4. Jellyfish are considered to be plankton. They vary from 1 cm (0.4 in) in diameter to 2 m (6.6 ft). The Portuguese Man O' War jellyfish is the most dangerous species for humans, with its 30 m (100 ft) long tentacles.

5. Did you know that sharks and rays cannot move backward? While bony fish have the swimming bladder for flotation, sharks and rays have their huge fatty livers for this purpose.

6. The largest bony fish in the ocean is the sunfish (Mola). The two tonnes fish stays at depths of 300-400 m (1,000-1,300 ft) during the day and ascend to the surface during the night, to feed on plankton.

World's largest fish, the whale shark, up to 2.65 m (41.5 ft) long, and weighing over 21.5 tonnes, also feeds on plankton. Manta ray, up to 7 m (23 ft) between its "wing" tips, is also a plankton eater.

7. Fish living at depths of over 1 km (0.6 mi) are considered abyssal.

8. Sea snakes can stay up to 8 hours underwater. Just some sea snakes go out of the water to lay their eggs. The venom of the sea snakes is more powerful than that of the cobra, paralyzing the victim.

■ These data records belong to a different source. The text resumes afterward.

Lemma console_drain_ok n : forall k,
  at_rest k -> wp (console_drain n) (fun out k' => at_rest k' /\ zlen out <= Z.of_nat n) k.
Proof.
  induction n as [|n IH]; intros k R; cbn [console_drain]; [done |]. apply wp_bind, wp_gets.
  pose proof (keyboard_getchar_spec _ (ki_kbd _ _ (rest_kinv _ R))) as Hs.
  destruct (keyboard_getchar (k_kbd k)) as [b c]. destruct Hs as [Hb _]. apply wp_bind, wp_modify.
  assert (at_rest (set_kbd k b)) as R1.
  { apply (same_rest k); [done | | done]. by apply kinv_set_kbd, Hb; apply rest_kinv. }
  destruct (c =? 0); [apply wp_ret; split; [done | unfold zlen; simpl; lia] |].
  apply wp_bind. eapply wp_mono; [by apply IH |]. intros l k' [R' Hl]. apply wp_ret. split; [done |].
  unfold zlen in *. simpl. lia.
Qed.

Lemma file_read_ok k f x len r :
  at_rest k -> user_frame r -> k_files k !! f = Some x -> 0 <= len ->
  wp (file_read f len r) (fun g k' => resumed k' g.2 /\
    (g.1.1 = FILE_BLOCKED \/ g.1.1 = FILE_ERR \/ 0 <= g.1.1 <= len /\ zlen g.1.2 = g.1.1)) k.
Proof.
  intros R Hu Hx Hl. unfold file_read. apply wp_bind. eapply wp_get_file; [done |].
  destruct (decide _) as [| Hk].
  2:{ destruct (file_pipe k f x (rest_kinv _ R) Hx Hk) as [y Hy]. by eapply pipe_read_ok. }
  apply wp_bind. eapply wp_mono; [by apply console_drain_ok |]. intros out k1 [R1 Ho].
  rewrite Z2Nat.id in Ho by done. destruct (Z.ltb_spec 0 (zlen out)).
  { apply wp_ret. split; [done |]. right. right. split; [simpl; lia | done]. }
  apply wp_bind, wp_gets. pose proof (ki_kbd _ _ (rest_kinv _ R1)) as Hkb.
  destruct (keyboard_console_eof (k_kbd k1)) as [b eof] eqn:Eb. apply wp_bind, wp_modify.
  assert (at_rest (set_kbd k1 b)) as R2.
  { apply (same_rest k1); [done | | done]. apply kinv_set_kbd; [by apply rest_kinv |].
    unfold keyboard_console_eof in Eb. destruct (console_eof _); simplify_eq; done. }
  destruct eof; [apply wp_ret; split; [done |]; right; right; split; [simpl; lia | done] |].
  apply wp_bind. eapply wp_mono; [by apply block_io |]. intros [v r'] k' [HR Hc']. apply wp_ret.
  split; [done |]. simpl in *. destruct Hc' as [-> | ->]; auto.
Qed.

(** The open file in a slot of the current task. *)
Lemma slot_file k p t fd :
  at_rest k -> k_tasks k !! p = Some t -> 0 <= fd < MAX_FDS -> znth 0 (t_fds t) fd <> 0 ->
  exists x, k_files k !! znth 0 (t_fds t) fd = Some x.
Proof.
  intros R Ht Hfd Hz. destruct (ki_own _ _ (rest_kinv _ R) p fd (znth 0 (t_fds t) fd)) as [Hd _].
  - by exists t.
  - by apply elem_of_dom.
Qed.

Lemma io_clamp len :
  0 <= len -> len <> 0 -> let n := if len <? SYSCALL_IO_MAX then len else SYSCALL_IO_MAX in 0 < n <= len /\ n <= SYSCALL_IO_MAX.
Proof. intros. unfold n, SYSCALL_IO_MAX. zcases; lia. Qed.

Lemma sys_write_ok k r :
  at_rest k -> user_frame r -> regs64 r -> wp (sys_write r) (fun r' k' => resumed k' r') k.
Proof.
  intros R Hu (A1 & A2 & A3 & _)%regs64_args. unfold sys_write. apply wp_bind, (rest_current k); [done |].
  intros p t -> Ht _ Hok Hs _ _. destruct (Z.leb_spec MAX_FDS (rdi r)); [by apply wp_ret |].
  apply wp_bind. eapply wp_fds_get; [done | lia |].
  destruct (Z.eqb_spec (znth 0 (t_fds t) (rdi r)) 0) as [| Hz]; [by apply wp_ret |].
  destruct (slot_file k _ t (rdi r) R Ht ltac:(lia) Hz) as [x Hx].
  apply wp_bind. eapply wp_get_file; [done |]. destruct (negb (f_writable x)); [by apply wp_ret |].
  destruct (Z.eqb_spec (rdx r) 0) as [| Hlz]; [by apply wp_ret |].
  pose proof (io_clamp (rdx r) ltac:(lia) Hlz) as Hn. cbv zeta in Hn |- *.
  set (n := if rdx r <? SYSCALL_IO_MAX then rdx r else SYSCALL_IO_MAX) in *.
  destruct (user_range_ok (rsi r) n) eqn:Er; [| by apply wp_ret]. cbn [negb].
  apply wp_bind. eapply wp_mono; [apply u_load_bytes_ok |].
  { intros i Hi. apply (user_range_addr _ n); [done | lia]. }
  intros bs k1 (-> & Hbs & _). apply wp_bind.
  eapply wp_mono; [apply (file_write_ok k _ x); try done; unfold zlen; lia |].
  intros [v r'] k' [[R' Hu'] _]. cbn [fst snd].
  destruct (v =? FILE_BLOCKED); [by apply wp_ret |]. destruct (v <? 0); by apply wp_ret.
Qed.

Lemma sys_read_ok k r :
  at_rest k -> user_frame r -> regs64 r -> wp (sys_read r) (fun r' k' => resumed k' r') k.
Proof.
  intros R Hu (A1 & A2 & A3 & _)%regs64_args. unfold sys_read. apply wp_bind, (rest_current k); [done |].
  intros p t -> Ht _ Hok Hs _ _. destruct (Z.leb_spec MAX_FDS (rdi r)); [by apply wp_ret |].
  apply wp_bind. eapply wp_fds_get; [done | lia |].
  destruct (Z.eqb_spec (znth 0 (t_fds t) (rdi r)) 0) as [| Hz]; [by apply wp_ret |].
  destruct (slot_file k _ t (rdi r) R Ht ltac:(lia) Hz) as [x Hx].
  apply wp_bind. eapply wp_get_file; [done |]. destruct (f_writable x); [by apply wp_ret |].
  destruct (Z.eqb_spec (rdx r) 0) as [| Hlz]; [by apply wp_ret |].
  pose proof (io_clamp (rdx r) ltac:(lia) Hlz) as Hn. cbv zeta in Hn |- *.
  set (n := if rdx r <? SYSCALL_IO_MAX then rdx r else SYSCALL_IO_MAX) in *.
  destruct (user_range_ok (rsi r) n) eqn:Er; [| by apply wp_ret]. cbn [negb].
  apply wp_bind. eapply wp_mono; [apply (file_read_ok k _ x); try done; lia |].
  intros [[v out] r'] k' [[R' Hu'] Hc]. cbn [fst snd] in *.
  destruct (Z.eqb_spec v FILE_BLOCKED); [by apply wp_ret |]. destruct (Z.ltb_spec v 0); [by apply wp_ret |].
  apply wp_bind. destruct (Z.ltb_spec 0 v); [| by apply wp_ret, wp_ret].
  destruct Hc as [-> | [-> | [Hv Hl]]]; [done | done |].
  eapply wp_mono; [apply (rest_store_range k' _ n); [done | done | lia] |].
  intros [] k'' [R'' _]. by apply wp_ret.
Qed.

(** ** Descriptors *)

Lemma sys_close_ok k fd : at_rest k -> 0 <= fd -> wp (sys_close fd) (fun _ k' => at_rest k') k.
Proof.
  intros R Hfd. unfold sys_close. apply wp_bind, (rest_current k); [done |].
  intros p t -> Ht _ Hok Hs _ _. destruct (Z.leb_spec MAX_FDS fd); [done |].
  apply wp_bind. eapply wp_fds_get; [done | lia |]. destruct (_ =? 0); [done |].
  apply wp_bind. eapply wp_mono; [apply (close_fd_ok none _ _ t); [by apply rest_kinv | done | done | lia] |].
  intros [] k' [H' S']. apply wp_ret. apply (keeps_rest k); [| done | done].
  eapply keeps_trans; [| by apply keeps_sim]. split; [done |]. split; [done |]. by apply in_user_with_fd.
Qed.

(** Giving up a pipe with one end installed. *)
Lemma rest_close_fd k p t fd :
  at_rest k -> k_tasks k !! p = Some t -> 0 <= fd < MAX_FDS -> wp (close_fd p fd) (fun _ k' => at_rest k') k.
Proof.
  intros R Ht Hfd. eapply wp_mono; [apply (close_fd_ok none _ _ t); [by apply rest_kinv | done | done | done] |].
  intros [] k' [H' S']. apply (keeps_rest k); [| done | done].
  eapply keeps_trans; [| by apply keeps_sim]. split; [done |]. split; [done |]. by apply in_user_with_fd.
Qed.

(** Freeing a pipe no end was made of. *)
Lemma rest_kfree_pipe k q :
  kinv (add_pipe q none) k -> in_user k -> k_idling k = false ->
  ends (k_files k) q false = 0 -> ends (k_files k) q true = 0 -> wp (kfree_pipe q) (fun _ k' => at_rest k') k.
Proof.
  intros H HU Hid E1 E2. unfold kfree_pipe, kfree_raw. apply wp_bind, wp_modify, wp_modify.
  split; [| split; [exact HU | exact Hid]]. apply (kinv_free_pipe none k q); [done | set_solver + | done | done].
Qed.

Lemma drop_add_pipe q : drop_pipe q (add_pipe q none) = none.
Proof. unfold drop_pipe, add_pipe, none; simpl. f_equal. set_solver +. Qed.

9. Around submarine volcanoes, life communities form, based not on solar energy, but on the Earth's. Giant clams, the size of a plate, mussels, crabs, fish, octopuses, snails, sea cucumbers and huge tubular worms (up to 3.5 m or 12 ft) live on a food chain based on bacteria that form food not through photosynthesis, but chemical reactions using the heat of the volcanoes.